In other words, an arguably net-zero benefit.

Verdict: Too measured to be China bashing, yet not entirely true.

Romney: China is “cheating” by “stealing American ideas and technology.”

Putting aside the question of what exactly an “American idea” is (the Three-Fifths Compromise? the Electoral College?), Romney’s ad says China has stolen American technology on “everything from computers to fighter jets.” Not only that, the ad says, but Obama passed up seven opportunities to “take action” and “stand up to China.”

Beneath the fear-mongering tone, there is a grain of truth. Chinese hackers have breached many US government systems, including the Pentagon’s $300 billion fighter jet program and the White House. Industrial espionage is rampant, to the point that America’s top cyberwar officer has called the scale of intellectual theft the “greatest transfer of wealth in history.”

A Pentagon report recently went further to conclude that “Chinese actors are the world’s most active and persistent perpetrators of economic espionage.”

And in a survey of American companies doing business in China by the US-China Business Council, 95 percent said they were very or somewhat concerned about intellectual-property rights enforcement in the country.

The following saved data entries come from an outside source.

(* ===== verification/Aes.v ===== *)
(** * AES-128 decryption and key unwrapping

    The AES routines and [aes_unwrap_128] of
    [src/src/kext/RTW88IEEE80211.cpp], proved against [Fips197]: the S-boxes
    against the field inverse and the affine map, the doubling against the
    field's multiplication, the key schedule against the word expansion, the
    block decryption as the inverse of the cipher, and unwrapping as the
    inverse of the key wrap.  The sixteen-byte state is a list; table indices
    are bytes, state indices constants. *)

From Stdlib Require Import Ring ZifyNat.
From S2P Require Import Prelude Fips197.

(** ** The code *)

Definition aes_sbox : list Z := [
   0x63; 0x7c; 0x77; 0x7b; 0xf2; 0x6b; 0x6f; 0xc5; 0x30; 0x01; 0x67; 0x2b; 0xfe; 0xd7; 0xab; 0x76;
   0xca; 0x82; 0xc9; 0x7d; 0xfa; 0x59; 0x47; 0xf0; 0xad; 0xd4; 0xa2; 0xaf; 0x9c; 0xa4; 0x72; 0xc0;
   0xb7; 0xfd; 0x93; 0x26; 0x36; 0x3f; 0xf7; 0xcc; 0x34; 0xa5; 0xe5; 0xf1; 0x71; 0xd8; 0x31; 0x15;
   0x04; 0xc7; 0x23; 0xc3; 0x18; 0x96; 0x05; 0x9a; 0x07; 0x12; 0x80; 0xe2; 0xeb; 0x27; 0xb2; 0x75;
   0x09; 0x83; 0x2c; 0x1a; 0x1b; 0x6e; 0x5a; 0xa0; 0x52; 0x3b; 0xd6; 0xb3; 0x29; 0xe3; 0x2f; 0x84;
   0x53; 0xd1; 0x00; 0xed; 0x20; 0xfc; 0xb1; 0x5b; 0x6a; 0xcb; 0xbe; 0x39; 0x4a; 0x4c; 0x58; 0xcf;
   0xd0; 0xef; 0xaa; 0xfb; 0x43; 0x4d; 0x33; 0x85; 0x45; 0xf9; 0x02; 0x7f; 0x50; 0x3c; 0x9f; 0xa8;
   0x51; 0xa3; 0x40; 0x8f; 0x92; 0x9d; 0x38; 0xf5; 0xbc; 0xb6; 0xda; 0x21; 0x10; 0xff; 0xf3; 0xd2;
   0xcd; 0x0c; 0x13; 0xec; 0x5f; 0x97; 0x44; 0x17; 0xc4; 0xa7; 0x7e; 0x3d; 0x64; 0x5d; 0x19; 0x73;
   0x60; 0x81; 0x4f; 0xdc; 0x22; 0x2a; 0x90; 0x88; 0x46; 0xee; 0xb8; 0x14; 0xde; 0x5e; 0x0b; 0xdb;
   0xe0; 0x32; 0x3a; 0x0a; 0x49; 0x06; 0x24; 0x5c; 0xc2; 0xd3; 0xac; 0x62; 0x91; 0x95; 0xe4; 0x79;
   0xe7; 0xc8; 0x37; 0x6d; 0x8d; 0xd5; 0x4e; 0xa9; 0x6c; 0x56; 0xf4; 0xea; 0x65; 0x7a; 0xae; 0x08;
   0xba; 0x78; 0x25; 0x2e; 0x1c; 0xa6; 0xb4; 0xc6; 0xe8; 0xdd; 0x74; 0x1f; 0x4b; 0xbd; 0x8b; 0x8a;
   0x70; 0x3e; 0xb5; 0x66; 0x48; 0x03; 0xf6; 0x0e; 0x61; 0x35; 0x57; 0xb9; 0x86; 0xc1; 0x1d; 0x9e;
   0xe1; 0xf8; 0x98; 0x11; 0x69; 0xd9; 0x8e; 0x94; 0x9b; 0x1e; 0x87; 0xe9; 0xce; 0x55; 0x28; 0xdf;
   0x8c; 0xa1; 0x89; 0x0d; 0xbf; 0xe6; 0x42; 0x68; 0x41; 0x99; 0x2d; 0x0f; 0xb0; 0x54; 0xbb; 0x16].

But the ad is also deeply misleading. In fact, the “seven times” alluded to have nothing to do with intellectual theft: they refer to the number of times that Obama could have declared China a currency manipulator. And as Beijing already agreed in a 2010 accord to crack down on piracy and counterfeiting, and the Obama administration has continued to bring up hacking and intellectual theft, it’s unclear how Romney intends to do any more.

Verdict: China-bashing, with a grain of truth. 

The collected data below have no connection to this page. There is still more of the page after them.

Lemma extract_element idx gtk pad buf fuel : in_range 2 idx -> zlen gtk <= 32 -> zlen buf = 32 -> (0 < fuel)%nat ->
  extract_loop fuel (gtk_element idx gtk ++ pad) buf = Some (Some (mk_gtk (gtk ++ zdrop (zlen gtk) buf) (zlen gtk) idx)).
Proof.
  intros Hi Hg Hb Hf. destruct fuel as [|fuel]; [lia|]. pose proof (zlen_nonneg gtk). pose proof (zlen_nonneg pad).
  unfold gtk_element. cbn [app extract_loop]. read_prefix.
  rewrite (proj2 (Z.ltb_ge _ _)) by (rewrite !zlen_cons, zlen_app; lia). rewrite (proj2 (Z.ltb_ge _ _)) by (rewrite !zlen_cons, zlen_app; lia).
  rewrite (proj2 (Z.leb_le 6 (6 + zlen gtk))) by lia. cbn [andb Z.eqb Pos.eqb].  read_prefix. closed_ifs.
  assert (u8 (6 + zlen gtk - 6) = zlen gtk) as -> by (rewrite wrap_small by (unfold in_range; lia); lia).
  rewrite (proj2 (Z.ltb_ge 32 (zlen gtk))) by lia. read_prefix.
  pose proof (ldn_app_exact [0; 15; 172; 1; idx; 0] gtk pad 6 (zlen gtk) eq_refl eq_refl) as Hv. cbn [app] in Hv. rewrite Hv. cbn [mbind option_bind].
  rewrite stn_Some by lia. cbn [mbind option_bind]. rewrite ztake_0. cbn [app]. do 3 f_equal.
  change 3 with (Z.ones 2). rewrite Z.land_ones by lia. by apply wrap_small.
Qed.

Obama: China’s trade subsidies are “not right, it’s against the rules and we will not let it stand”

The above quote is from a recent Obama stump speech in which he rolled out a new complaint against China at the World Trade Organization. Months in the making, the filing argues that China funneled $1 billion in subsidies to its carmakers to ramp up exports.

Coming on the back of the president’s decision to bar a Chinese-owned company from building a wind-farm next to a US naval base, many pundits connected the dots to see this as Obama “competing” with Romney “over which one will be tougher on the Asian giant.”

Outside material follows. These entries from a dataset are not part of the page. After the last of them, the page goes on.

(** ** Channels *)

(** Division in C rounds towards zero; these operands are positive. *)
Definition ieee80211_freq_to_channel (freq : Z) : Z :=
  if (2412 <=? freq) && (freq <=? 2484) then Z.quot (freq - 2407) 5
  else if (5180 <=? freq) && (freq <=? 5825) then Z.quot (freq - 5000) 5
  else 0.
Definition ieee80211_channel_to_frequency (chan band : Z) : Z :=
  if band =? NL80211_BAND_2GHZ then 2407 + chan * 5 else 5000 + chan * 5.

(** ** Smaller helpers *)

Record cfg80211_ssid := mk_ssid { ssid : list Z; ssid_len : Z }.
Definition cfg80211_ssid_eq (a b : option cfg80211_ssid) : option bool :=
  match a, b with
  | Some a, Some b =>
      if negb (ssid_len a =? ssid_len b) then Some false
      else x ← ldn (ssid a) 0 (ssid_len a); y ← ldn (ssid b) 0 (ssid_len a); Some (bool_decide (x = y))
  | _, _ => Some false
  end.

(** [rates\[i\]] as its index, count and flags. *)
Definition IEEE80211_TX_MAX_RATES : Z := 4.
Definition ieee80211_tx_info_clear_status (rates : list (Z * Z * Z)) : option (list (Z * Z * Z)) :=
  stn rates 0 (replicate (Z.to_nat IEEE80211_TX_MAX_RATES) (-1, 0, 0)).

Definition RATE_INFO_FLAGS_MCS : Z := 1 << 0.
Definition RATE_INFO_FLAGS_VHT_MCS : Z := 1 << 1.
Record rate_info := mk_rate { r_flags : Z; legacy : Z; mcs : Z; nss : Z }.
Definition cfg80211_calculate_bitrate (rate : rate_info) : Z :=
  if negb (r_flags rate .& RATE_INFO_FLAGS_VHT_MCS =? 0) then nss rate * (mcs rate + 1) * 1000
  else if negb (r_flags rate .& RATE_INFO_FLAGS_MCS =? 0) then (mcs rate + 1) * 1000
  else u32 (legacy rate * 100).

(** The loop ends with the queue empty: [None] when the fuel does not reach. *)
Definition ieee80211_purge_tx_queue `{L : ListOps} (fuel : nat) (skbs : sk_buff_head) (s : lstore)
    : option (list ptr * sk_buff_head * lstore) :=
  skb_queue_purge fuel skbs s.

(** ** Routing to the station object *)

(** [struct ieee80211_hw] as far as these functions use it: its wiphy's
    address, the back pointer, and that its channel is the static one. *)
Record hw_desc := mk_desc { hw_wiphy : Z; kext_hw : Z }.
#[export] Instance eta_hw_desc : Eta hw_desc := fun h => mk_desc (hw_wiphy h) (kext_hw h).
(** Which members of [struct rtw88_hw_callbacks] are set. *)
Record rtw88_hw_callbacks := mk_cbs { has_rx_frame : bool; has_tx_status : bool; has_scan_done : bool }.

Inductive routed :=
| RxFrame (ctx skb : Z) | TxStatus (ctx skb : Z) | ScanDone (ctx : Z) (aborted : bool)
| FreeSkb (skb : Z) | Iterate (vif : Z).

(** The file's globals, the live descriptors and wiphys, and what was done. *)
Record compat := mk_compat {
  g_hw_cbs : option rtw88_hw_callbacks; g_kext_hw : Z; g_rtw88_hw : Z; g_rtw88_vif : Z;
  hws : gmap Z hw_desc; wiphys : gset Z; routes : list routed }.
#[export] Instance eta_compat : Eta compat := fun c =>
  mk_compat (g_hw_cbs c) (g_kext_hw c) (g_rtw88_hw c) (g_rtw88_vif c) (hws c) (wiphys c) (routes c).
Definition compat_start : compat := mk_compat None 0 0 0 ∅ ∅ [].

Definition route (r : routed) (c : compat) : compat := c <| routes := routes c ++ [r] |>.
(** A read of a descriptor that was freed is a fault. *)
Definition get_hw (hw : Z) (c : compat) : option hw_desc := hws c !! hw.

Definition rtw88_register_vif (vif : Z) (c : compat) : compat := c <| g_rtw88_vif := vif |>.
Definition rtw88_unregister_vif (c : compat) : compat := c <| g_rtw88_vif := 0 |>.
Definition rtw88_register_hw (hw : Z) (c : compat) : compat := c <| g_rtw88_hw := hw |>.
Definition rtw88_unregister_hw (hw : Z) (c : compat) : compat :=
  if g_rtw88_hw c =? hw then c <| g_rtw88_hw := 0 |> else c.
Definition rtw88_get_hw (c : compat) : Z := g_rtw88_hw c.

Definition wiphy_to_ieee80211_hw (wiphy : Z) (c : compat) : option Z :=
  if g_rtw88_hw c =? 0 then Some 0
  else h ← get_hw (g_rtw88_hw c) c; Some (if hw_wiphy h =? wiphy then g_rtw88_hw c else 0).

Definition rtw88_set_hw_callbacks (cbs : option rtw88_hw_callbacks) (k : Z) (c : compat) : option compat :=
  let c := c <| g_hw_cbs := cbs |> <| g_kext_hw := k |> in
  if g_rtw88_hw c =? 0 then Some c
  else
    h ← get_hw (g_rtw88_hw c) c;
    Some (c <| hws := <[g_rtw88_hw c := h <| kext_hw := k |>]> (hws c) |>).

(** What [rtw88_compat_exit] does to these globals. *)
Definition rtw88_compat_exit_cbs (c : compat) : compat := c <| g_hw_cbs := None |> <| g_kext_hw := 0 |> <| g_rtw88_vif := 0 |>.

(** [hw ? hw->kext_hw : NULL], then the fallback. *)
Definition callback_ctx (hw : Z) (c : compat) : option Z :=
  ctx ← (if hw =? 0 then Some 0 else h ← get_hw hw c; Some (kext_hw h));
  Some (if ctx =? 0 then g_kext_hw c else ctx).
Definition ieee80211_rx_irqsafe (hw skb : Z) (c : compat) : option compat :=
  ctx ← callback_ctx hw c;
  match g_hw_cbs c with
  | Some cbs => Some (route (if has_rx_frame cbs then RxFrame ctx skb else FreeSkb skb) c)
  | None => Some (route (FreeSkb skb) c)
  end.
Definition ieee80211_rx_napi (hw skb : Z) (c : compat) : option compat := ieee80211_rx_irqsafe hw skb c.
Definition ieee80211_tx_status_irqsafe (hw skb : Z) (c : compat) : option compat :=
  ctx ← callback_ctx hw c;
  match g_hw_cbs c with
  | Some cbs => Some (route (if has_tx_status cbs then TxStatus ctx skb else FreeSkb skb) c)
  | None => Some (route (FreeSkb skb) c)
  end.
Definition ieee80211_tx_status (hw skb : Z) (c : compat) : option compat := ieee80211_tx_status_irqsafe hw skb c.
Definition ieee80211_free_txskb (skb : Z) (c : compat) : compat := route (FreeSkb skb) c.
(** [info]: [None] is NULL, else its [aborted]. *)
Definition ieee80211_scan_completed (hw : Z) (info : option bool) (c : compat) : option compat :=
  ctx ← callback_ctx hw c;
  match g_hw_cbs c with
  | Some cbs => Some (if has_scan_done cbs then route (ScanDone ctx (default false info)) c else c)
  | None => Some c
  end.
Definition ieee80211_iterate_active_interfaces_atomic (iterator : bool) (c : compat) : compat :=
  if negb (g_rtw88_vif c =? 0) && iterator then route (Iterate (g_rtw88_vif c)) c else c.
Definition ieee80211_iterate_active_interfaces (iterator : bool) (c : compat) : compat :=
  if negb (g_rtw88_vif c =? 0) && iterator then route (Iterate (g_rtw88_vif c)) c else c.

(** [hw] and [wiphy] are what the two allocations return, 0 when they fail. *)
Definition ieee80211_alloc_hw (hw wiphy : Z) (c : compat) : Z * compat :=
  if hw =? 0 then (0, c)
  else if wiphy =? 0 then (0, c)
  else
    let c := c <| hws := <[hw := mk_desc wiphy 0]> (hws c) |> <| wiphys := {[wiphy]} ∪ wiphys c |> in
    (hw, rtw88_register_hw hw c).
(** [kfree] of a wiphy or descriptor that is not live is a fault. *)
Definition ieee80211_free_hw (hw : Z) (c : compat) : option compat :=
  let c := rtw88_unregister_hw hw c in
  if hw =? 0 then Some c
  else
    h ← get_hw hw c;
    if bool_decide (hw_wiphy h ∈ wiphys c) then
      Some (c <| wiphys := wiphys c ∖ {[hw_wiphy h]} |> <| hws := delete hw (hws c) |>)
    else None.

(** ** The frames are the ones of 802.11 *)

Lemma stn_exact {A} (x y w bs : list A) i : zlen x = i -> zlen y = zlen bs -> stn (x ++ y ++ w) i bs = Some (x ++ bs ++ w).
Proof.
  intros Hx Hy. pose proof (zlen_nonneg x). pose proof (zlen_nonneg w). rewrite stn_Some by (rewrite ?zlen_app; lia).
  assert (Hd : zdrop (i + zlen bs) (x ++ y ++ w) = w) by (rewrite app_assoc; apply zdrop_app_exact'; rewrite zlen_app; lia).
  by rewrite (ztake_app_exact' i), Hd.
Qed.
(** A store inside the middle part of a buffer. *)
Lemma stn_middle {A} (a m z bs c : list A) i : stn m i bs = Some c -> stn (a ++ m ++ z) (zlen a + i) bs = Some (a ++ c ++ z).
Proof.
  unfold stn at 1. destruct (_ && _) eqn:E; [|done]. intros [= <-]. bool_hyps. pose proof (zlen_nonneg bs).
  assert (Hm : m = ztake i m ++ ztake (zlen bs) (zdrop i m) ++ zdrop (i + zlen bs) m).
  { rewrite <- (zdrop_zdrop (zlen bs) i) by lia. by rewrite !ztake_zdrop. }
  rewrite Hm at 1. rewrite <- !app_assoc, (app_assoc a).
  rewrite (stn_exact (a ++ ztake i m)); [by rewrite <- !app_assoc|zlen|rewrite zlen_ztake, zlen_zdrop; lia].
Qed.

Lemma put_at_spec s i bs c : skb_wf s -> stn (contents s) i bs = Some c ->
  exists s', put_at (data s) i bs s = Some s' /\ skb_wf s' /\ contents s' = c /\ data s' = data s /\ len s' = len s.
Proof.
  intros W Hc. pose proof (contents_len s W) as Hl. pose proof W as W0. unfold skb_wf in W0.
  pose proof (stn_middle (ztake (data s) (mem s)) _ (zdrop (tail s) (mem s)) _ _ _ Hc) as Hst.
  rewrite <- (mem_split s W), zlen_ztake in Hst. replace (Z.min (Z.max (data s) 0) (zlen (mem s))) with (data s) in Hst by lia.
  unfold put_at. rewrite Hst. cbn [mbind option_bind]. eexists. split; [done|].
  pose proof (stn_zlen _ _ _ _ Hst) as Hz. pose proof (stn_zlen _ _ _ _ Hc) as Hcz. split.
  { unfold skb_wf. cbn. rewrite Hz. intuition lia. }
  split; [|done]. apply (contents_at s _ (data s) (tail s) (len s) (ztake (data s) (mem s)) c (zdrop (tail s) (mem s))); [|lia|done].
  rewrite zlen_ztake. lia.
Qed.

Lemma put_zero_data s n s' : 0 <= n -> skb_put_data s (zeros n) = Some s' -> skb_put_zero s n = Some (tail s, s').
Proof.
  intros Hn. unfold skb_put_data, skb_put_zero. replace (zlen (zeros n)) with n by zlen. simpl.
  destruct (stn _ _ _); simpl; congruence.
Qed.

(** An empty frame of [n] zero bytes behind 64 bytes of headroom. *)
Definition frame_of (c : list Z) (s : sk_buff) : Prop := skb_wf s /\ contents s = c /\ data s = 64.
Lemma blank_frame IOMalloc n : IOMalloc_sized IOMalloc -> 0 <= n <= 64 ->
  alloc_skb IOMalloc (64 + n) GFP_ATOMIC = Some None \/
  exists s s', alloc_skb IOMalloc (64 + n) GFP_ATOMIC = Some (Some s) /\
    skb_put_zero (skb_reserve s 64) n = Some (64, s') /\ frame_of (zeros n) s'.
Proof.
  intros Hsz Hn. destruct (alloc_skb_spec IOMalloc Hsz (64 + n) GFP_ATOMIC ltac:(lia) ltac:(lia))
    as [H|(s & H & W & Hl & Hh & Ht & Hd & Htl & _)]; [by left|right].
  destruct (skb_reserve_spec s 64 W Hl ltac:(lia)) as (W1 & C1 & H1 & T1).
  assert (Hzl : zlen (zeros n) = n) by zlen.
  destruct (skb_put_data_spec _ (zeros n) W1) as (s' & Hp & W' & C' & D' & _ & _); [lia|].
  rewrite C1 in C'. exists s, s'. split; [done|]. apply put_zero_data in Hp; [|lia].
  replace (tail (skb_reserve s 64)) with 64 in Hp by (simpl; lia).
  split; [done|]. split; [done|]. split; [done|]. rewrite D'. simpl. lia.
Qed.

Lemma put_frame i bs m c s : frame_of m s -> stn m i bs = Some c ->
  exists s', put_at 64 i bs s = Some s' /\ frame_of c s'.
Proof.
  intros (W & Hc & Hd) Hst. rewrite <- Hc in Hst. destruct (put_at_spec s i bs c W Hst) as (s' & H1 & H2 & H3 & H4 & _).
  rewrite Hd in *. by exists s'.
Qed.
(** The next store of a frame whose bytes are known. *)
Ltac put_step :=
  match goal with
  | F : frame_of ?m ?s |- context [put_at 64 ?i ?bs ?s] =>
      let s' := fresh "s" in let E := fresh "E" in let F' := fresh "F" in
      destruct (put_frame i bs m _ s F eq_refl) as (s' & E & F'); rewrite E; cbn [mbind option_bind]; clear F E
  end.

(** The header of a null frame, as 802.11 lays it out: frame control, duration,
    receiver (the AP), transmitter, destination, sequence, QoS control. *)
Definition null_header (v : vif_view) (qos : bool) : list Z :=
  [if qos then 0xC8 else 0x48; 0x01; 0; 0] ++ bss_bssid v ++ vif_addr v ++ bss_bssid v ++ [0; 0] ++
  (if qos then [0; 0] else []).
(** A PS-Poll: frame control, AID with the top two bits set, BSSID, sender. *)
Definition pspoll_header (v : vif_view) : list Z :=
  let aid := u16 (cfg_aid v .| 0xC000) in [0xA4; 0; aid .& 0xFF; u8 (aid >> 8)] ++ bss_bssid v ++ vif_addr v.

Definition view_ok (v : vif_view) : Prop := length (bss_bssid v) = 6%nat /\ length (vif_addr v) = 6%nat.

That seems to miss the forest for the trees. Since the economic crisis in 2008, it has become more and more apparent that China’s mercantilist approach to global trade — favoring its “national champions” with wide-ranging subsidies, forcing foreign companies to share technology with their Chinese rivals, exploiting the WTO’s slow-moving processes to flout the rules — needs to be addressed more forcefully.

“China’s unique brand of authoritarian capitalism … has created a mismatched interface between China and the established global systems for governing trade and investment,” writes James McGregor, a 20-year veteran of Chinese business and journalism, in his new book “No Ancient Wisdom, No Followers.”

Neither the WTO nor the array of bilateral dialogues and dispute resolution bodies has dealt with anything like this before. China’s challenge threatens to push the existing systems to a breaking point. But China is also the biggest beneficiary of current configurations.

Obama and Romney, while obviously engaging in political posturing, both seem to recognize this challenge at some level. To call their sparring mere “China bashing” misses this. 

At the same time, all their tough talk on China carries huge risks, and could easily backfire if it escalates. Focusing so heavily on the negative in America’s massively important, complex relationship with China is not only a distortion, but a danger. Ultimately, whoever enters the White House in 2013 may have to clean up a mess of their own making with Beijing. 

Verdict: Tougher talk than usual from Obama — but hardly just "China bashing."